◆ Records shown:
(** * Texture swizzling routines of the NV2A emulation (hw/xbox/nv2a/swizzle.c)

    A shallow embedding of the mask generator, of the table-driven bit
    scatter ("expand", Hacker's Delight 7-5) and of the box copy loops,
    together with the properties established about them.

    Conventions.
    - [uint32_t] and [unsigned int] values are integers of [Z] in
      [0, 2^32); every operation that can leave that range in C is wrapped
      by [u32] exactly where the C operation wraps.
    - The [do ... while] loop of the mask generator is run with fuel, since
      it is not a bounded loop; running out of fuel is the outcome
      [Timeout].
    - Buffers are finite lists of bytes.  A [memcpy] that reads or writes
      outside its buffer is undefined behaviour in C and is the outcome
      [Fault] here.
    - The software path of [expand] is the one modelled (the [#else] branch,
      taken when [__BMI2__] is not defined). *)

From Stdlib Require Import ZArith Lia List Bool PeanoNat.
From Stdlib.Init Require Import Byte.
Import ListNotations.

Local Open Scope Z_scope.

(** ** Outcomes of a run *)

Inductive result (A : Type) : Type :=
| Ret (a : A)      (* normal completion *)
| Abort            (* an [assert] failed *)
| Fault            (* out-of-bounds access to a buffer *)
| Timeout.         (* the loop was still running when the fuel ran out *)

Arguments Ret {A} a.
Arguments Abort {A}.
Arguments Fault {A}.
Arguments Timeout {A}.

Definition bind {A B : Type} (r : result A) (k : A -> result B) : result B :=
  match r with
  | Ret a => k a
  | Abort => Abort
  | Fault => Fault
  | Timeout => Timeout
  end.

Notation "x <- c ;; k" := (bind c (fun x => k))
  (at level 61, c at next level, right associativity).

(** ** 32-bit unsigned arithmetic *)

Definition u32 (a : Z) : Z := a mod 2 ^ 32.
(** * Placement engine of the Excel AI task pane (App.tsx)

    A shallow embedding of the spreadsheet helpers ([findPlacementCell],
    [writeResult], the upload writers) and of the placement handlers of the
    React component ([handlePlaceInExcelForChartOrBelow],
    [handlePlaceInSpecificCell], [handlePlaceOnResultsSheet],
    [handleDontPlace], [handleSend]), followed by the properties of the
    placement protocol and by further properties of the helpers and of the
    handlers.

    Host model.  The workbook is a list of worksheets; a worksheet maps
    zero-based (row, column) pairs to cell values.  The used range is the
    bounding rectangle of the cells holding a value (formatting is not
    modelled).  A batch of queued operations is applied in order and stops
    at the first one the host rejects.  A value assigned to a cell is stored
    as it is: the host's reading of a text as a number, a date or a formula
    is not modelled.  Strings are sequences of UTF-16
    code units; case mapping is modelled on the ASCII letters only, and the
    properties that depend on it are stated for ASCII text.  The numbers
    written to cells are exact decimals: their rounding to binary64 is not
    modelled.  The numbers of the results sheets are integers rounded to
    binary64, as [parseInt], [+] and template literals handle them.  The
    replies of the backend are taken with the fields, and the types of the
    fields, that the handlers read.  A handler runs to its end before the
    next event is handled: the states between its steps are not observed. *)
From Stdlib Require Import ZArith NArith List String Ascii Lia Bool DecimalPos DecimalN
  Sorted.
From stdpp Require Import gmap list.
Import ListNotations.

Local Open Scope N_scope.

(** ** Strings as UTF-16 code units *)

Abbreviation jsstring := (list N).

Definition js (s : string) : jsstring :=
  map N_of_ascii (list_ascii_of_string s).

Module Chars.

Definition isDigit (c : N) : bool := (48 <=? c) && (c <=? 57).
Definition isUpper (c : N) : bool := (65 <=? c) && (c <=? 90).
Definition isLower (c : N) : bool := (97 <=? c) && (c <=? 122).
Definition isLetter (c : N) : bool := isUpper c || isLower c.
Definition isAlnum (c : N) : bool := isLetter c || isDigit c.

(** [\w] *)
Definition isWord (c : N) : bool := isAlnum c || (c =? 95).

(** [\s], also the characters removed by [trim]: WhiteSpace and
    LineTerminator of ECMA-262. *)
Definition isSpace (c : N) : bool :=
  ((9 <=? c) && (c <=? 13)) || (c =? 32) || (c =? 160) || (c =? 5760)
  || ((8192 <=? c) && (c <=? 8202)) || (c =? 8232) || (c =? 8233)
  || (c =? 8239) || (c =? 8287) || (c =? 12288) || (c =? 65279).

Definition isChar (x : N) (c : N) : bool := c =? x.

(** A letter under the [i] flag: both cases of an ASCII letter. *)
Definition isCI (x : N) (c : N) : bool :=
  (c =? x) || (isUpper x && (c =? x + 32)) || (isLower x && (c =? x - 32)).

Definition toLower (c : N) : N := if isUpper c then c + 32 else c.
Definition toUpper (c : N) : N := if isLower c then c - 32 else c.

End Chars.

(** [s.toLowerCase()] and [s.toUpperCase()] as they act on ASCII text: the
    letters A to Z and a to z are mapped, every other code unit is kept.
    (The host also maps letters beyond ASCII, some to several code
    units.) *)
Definition toLowerCase (s : jsstring) : jsstring := map Chars.toLower s.
Definition toUpperCase (s : jsstring) : jsstring := map Chars.toUpper s.

(** The strings on which this case mapping is the host's. *)
Definition asciiOnly (s : jsstring) : Prop := Forall (fun c => c < 128) s.

Fixpoint dropWhile {A} (p : A -> bool) (l : list A) : list A :=
  match l with
  | [] => []
  | x :: l' => if p x then dropWhile p l' else l
  end.

Definition trimStart (s : jsstring) : jsstring := dropWhile Chars.isSpace s.
Definition trimEnd (s : jsstring) : jsstring := rev (dropWhile Chars.isSpace (rev s)).
Definition trim (s : jsstring) : jsstring := trimEnd (trimStart s).
(** What one iteration over a Locman row adds, as a list of 0 or 1 entry. *)
Lemma locman_row_step_acc loc_path acc row :
  row_step loc_path acc row = acc ++ row_step loc_path [] row.
Proof.
  unfold locman_row_step.
  repeat (case_match; rewrite ?app_nil_r; try done).
Qed.

Lemma locman_row_step_promoted loc_path acc row :
  promoted lower row →
  ∃ name, row !! 1 = Some name
    ∧ row_step loc_path acc row = acc ++ [(name, norm name, loc_path)].
Proof.
  intros (Hlen & (c & Hc & Hws) & Hmark & (name & Hname & Hkey)).
  exists name. split; [done|]. unfold locman_row_step.
  rewrite (proj2 (has_marker_false row) Hmark).
  assert ((length row <? 5) = false) as -> by (apply Nat.ltb_ge; lia).
  assert ((length row <? 2) = false) as -> by (apply Nat.ltb_ge; lia).
  rewrite Hc, Hname.
  rewrite (proj2 (blank_cell_false (Some c))) by eauto.
  by rewrite (proj2 (truthy_true _) Hkey).
Qed.
(** [RecordedAction['element']].  The geometry and style sub-records
    ([position], [computed], [parents], [frameInfo]) are never read by the
    code embedded here and are left out.  [attributes] is the object's
    entries in [Object.entries] order. *)
Record ElementInfo := {
  e_tag : string;
  e_text : option string;
  e_value : option string;
  e_placeholder : option string;
  e_type : option string;
  e_href : option string;
  e_className : option string;
  e_id : option string;
  e_name : option string;
  e_role : option string;
  e_ariaLabel : option string;
  e_innerHTML : option string;
  e_outerHTML : option string;
  e_attributes : option (list (string * string))
}.

Record RecordedAction := {
  a_id : string;
  a_type : ActionType;
  a_timestamp : Z;
  a_selector : option string;
  a_xpath : option string;
  a_value : option string;
  a_url : option string;
  a_element : option ElementInfo;
  a_walletMethod : option string;
  a_isSwapAction : bool;
  a_isAmountInput : bool
}.

Record Response := {
  resp_status : Z;
  resp_headers : option (list (string * string))
}.

Record NetworkRequest := {
  n_id : string;
  n_timestamp : Z;
  n_url : string;
  n_method : string;
  n_headers : option (list (string * string));
  n_postData : option string;
  n_resourceType : option string;
  n_response : option Response
}.

(** The fields of [Recording] that the optimizer reads. *)
Record Recording := {
  r_id : string;
  r_url : string;
  r_duration : Z;
  r_actions : list RecordedAction;
  r_networkRequests : list NetworkRequest
}.

(** ** Pass 1: [DataOptimizer.removeDuplicates] *)

Definition duplicateThreshold : Z := 1000.

(** [generateActionKey]: [`${action.type}_${action.selector || action.url || action.value}`]. *)
Definition generateActionKey (action : RecordedAction) : string :=
  ActionType_str (a_type action) +:+ "_" +:+
  JS.template (JS.or (JS.or (a_selector action) (a_url action)) (a_value action)).

(** The loop state: [actionMap], [uniqueActions] and the
    [summary.duplicatesRemoved] counter. *)
Record DedupState := {
  actionMap : gmap string RecordedAction;
  uniqueActions : list RecordedAction;
  duplicatesRemoved : nat
}.

Definition dedup_init : DedupState :=
  {| actionMap := ∅; uniqueActions := []; duplicatesRemoved := 0 |}.

(** The test of the loop body:
    [!existing || (action.timestamp - existing.timestamp) > this.duplicateThreshold]. *)
Definition dedup_keeps (m : gmap string RecordedAction) (action : RecordedAction) : bool :=
  match m !! generateActionKey action with
  | None => true
  | Some existing => duplicateThreshold <? a_timestamp action - a_timestamp existing
  end.

Definition dedup_step (st : DedupState) (action : RecordedAction) : DedupState :=
  if dedup_keeps (actionMap st) action then
    {| actionMap := <[generateActionKey action := action]> (actionMap st);
       uniqueActions := uniqueActions st ++ [action];
       duplicatesRemoved := duplicatesRemoved st |}
  else
    {| actionMap := actionMap st;
       uniqueActions := uniqueActions st;
       duplicatesRemoved := S (duplicatesRemoved st) |}.

Definition dedup_run (actions : list RecordedAction) : DedupState :=
  fold_left dedup_step actions dedup_init.

Definition removeDuplicates (actions : list RecordedAction) : list RecordedAction :=
  uniqueActions (dedup_run actions).

(** ** [Array.prototype.sort] with a numeric comparator

    [xs.sort((a, b) => key(a) - key(b))] is a stable sort: it returns the
    one permutation of [xs] that is ordered by [key] and keeps elements of
    equal key in their original order.  Insertion sort computes it. *)

Section StableSort.
Context {A : Type} (key : A → Z).

Fixpoint sort_insert (x : A) (l : list A) : list A :=
  match l with
  | [] => [x]
  | y :: l' => if key x <=? key y then x :: l else y :: sort_insert x l'
  end.

Fixpoint sort_by (l : list A) : list A :=
  match l with
  | [] => []
  | x :: l' => sort_insert x (sort_by l')
  end.
End StableSort.

(** ** Pass 2: [DataOptimizer.extractEnhancedSwapFlow] *)

Inductive SwapKind :=
  SELECT_FROM | SELECT_TO | INPUT_AMOUNT | CLICK_SWAP | APPROVE | CONFIRM.

Global Instance SwapKind_eq_dec : EqDecision SwapKind.
Proof. solve_decision. Defined.

Record Metadata := {
  md_tokenAddress : option string;
  md_tokenSymbol : option string;
  md_amount : option string;
  md_price : option string;
  md_slippage : option string
}.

◆ Aim of the task:
Only one stretch of the data above is needed. Restate it word for word, from the line containing "r_actions : list RecordedAction;" through the line containing "if dedup_keeps (actionMap st) action then", both ends included.

◆ Reply to the exercise:
  r_actions : list RecordedAction;
  r_networkRequests : list NetworkRequest
}.

(** ** Pass 1: [DataOptimizer.removeDuplicates] *)

Definition duplicateThreshold : Z := 1000.

(** [generateActionKey]: [`${action.type}_${action.selector || action.url || action.value}`]. *)
Definition generateActionKey (action : RecordedAction) : string :=
  ActionType_str (a_type action) +:+ "_" +:+
  JS.template (JS.or (JS.or (a_selector action) (a_url action)) (a_value action)).

(** The loop state: [actionMap], [uniqueActions] and the
    [summary.duplicatesRemoved] counter. *)
Record DedupState := {
  actionMap : gmap string RecordedAction;
  uniqueActions : list RecordedAction;
  duplicatesRemoved : nat
}.

Definition dedup_init : DedupState :=
  {| actionMap := ∅; uniqueActions := []; duplicatesRemoved := 0 |}.

(** The test of the loop body:
    [!existing || (action.timestamp - existing.timestamp) > this.duplicateThreshold]. *)
Definition dedup_keeps (m : gmap string RecordedAction) (action : RecordedAction) : bool :=
  match m !! generateActionKey action with
  | None => true
  | Some existing => duplicateThreshold <? a_timestamp action - a_timestamp existing
  end.

Definition dedup_step (st : DedupState) (action : RecordedAction) : DedupState :=
  if dedup_keeps (actionMap st) action then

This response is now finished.